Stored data
Lemma step_install_runs request m :
  model_wf m -> orphan_panes m = [] ->
  runs False (eq m) (step_state true request)
    (fun _ m' => model_wf m' /\ tidy_model m' /\ forall x, x ∈ all_panes m' -> x ∈ listed request) m.
Proof.
  intros Hwf Ho. unfold step_state. runs_step. apply runs_ids_of; [done|]. intros known Hk. runs_step.
  pose proof (saved_read_spec known (default JNull (get request "state"))) as Hs.
  apply runs_lift; [|done|by intros ?%(yields_total _ _ Hs)]. intros saved Hr.
  destruct (yields_Ok _ _ _ Hs Hr) as (_ & Hin & Hinst). destruct (Hinst m (wf_ids _ Hwf) Ho) as (Hwf' & Ht & Hsub). runs_steps.
  split_and!; [done..|]. intros x Hx. unfold listed. rewrite Hk. cbn [res_ok default]. apply Hin.
  by eapply elem_of_submseteq.
Qed.

Lemma serve_install_runs request panes m :
  model_wf m -> orphan_panes m = [] -> installing request ->
  runs False (kept m) (serve request panes)
    (fun _ m' => model_wf m' /\ forall x, x ∈ all_panes m' -> x ∈ listed request) m.
Proof.
  intros Hwf Ho Hin. apply serve_runs; [done|]. intros b m1 [= _ E] [Hwf1 Hp1]. rewrite step_is_install by done.
  assert (orphan_panes m1 = []) as Ho1 by (by rewrite <- E; apply Ho).
  eapply runs_mono; [by apply step_install_runs|done|..].
  - intros m2 <-. split; [done|]. intros m3 [Hwf3 Hp3]. split; [done|]. by rewrite Hp3.
  - intros a m2 (Hwf2 & _ & Hl). split; [done|]. intros m3 [Hwf3 Hp3]. split; [done|]. intros x. rewrite Hp3. apply Hl.
Qed.

(** ** Every layout the daemon reaches *)

(** A request the daemon sends: it places only a pane that is not in the layout, and
    installs only on a layout whose orphans hold no pane: [restore_state] removes every pane of the
    table first, which dissolves workspaces and leaves orphans with empty tabs. *)
Record proper (m : Model) (request : Value) : Prop := {
  proper_place : placing_op request -> forall pane, placing request = Some pane -> pane ∉ all_panes m;
  proper_install : installing request -> orphan_panes m = [] }.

● **WHAT YOU SHOULD DO**
Look above for the line that contains "model_wf m -> orphan_panes m = [] -> installing". Starting there, transcribe every line exactly until you have copied the line that contains "(** A request".

● **PROBLEM SOLUTION**
  model_wf m -> orphan_panes m = [] -> installing request ->
  runs False (kept m) (serve request panes)
    (fun _ m' => model_wf m' /\ forall x, x ∈ all_panes m' -> x ∈ listed request) m.
Proof.
  intros Hwf Ho Hin. apply serve_runs; [done|]. intros b m1 [= _ E] [Hwf1 Hp1]. rewrite step_is_install by done.
  assert (orphan_panes m1 = []) as Ho1 by (by rewrite <- E; apply Ho).
  eapply runs_mono; [by apply step_install_runs|done|..].
  - intros m2 <-. split; [done|]. intros m3 [Hwf3 Hp3]. split; [done|]. by rewrite Hp3.
  - intros a m2 (Hwf2 & _ & Hl). split; [done|]. intros m3 [Hwf3 Hp3]. split; [done|]. intros x. rewrite Hp3. apply Hl.
Qed.

(** ** Every layout the daemon reaches *)

(** A request the daemon sends: it places only a pane that is not in the layout, and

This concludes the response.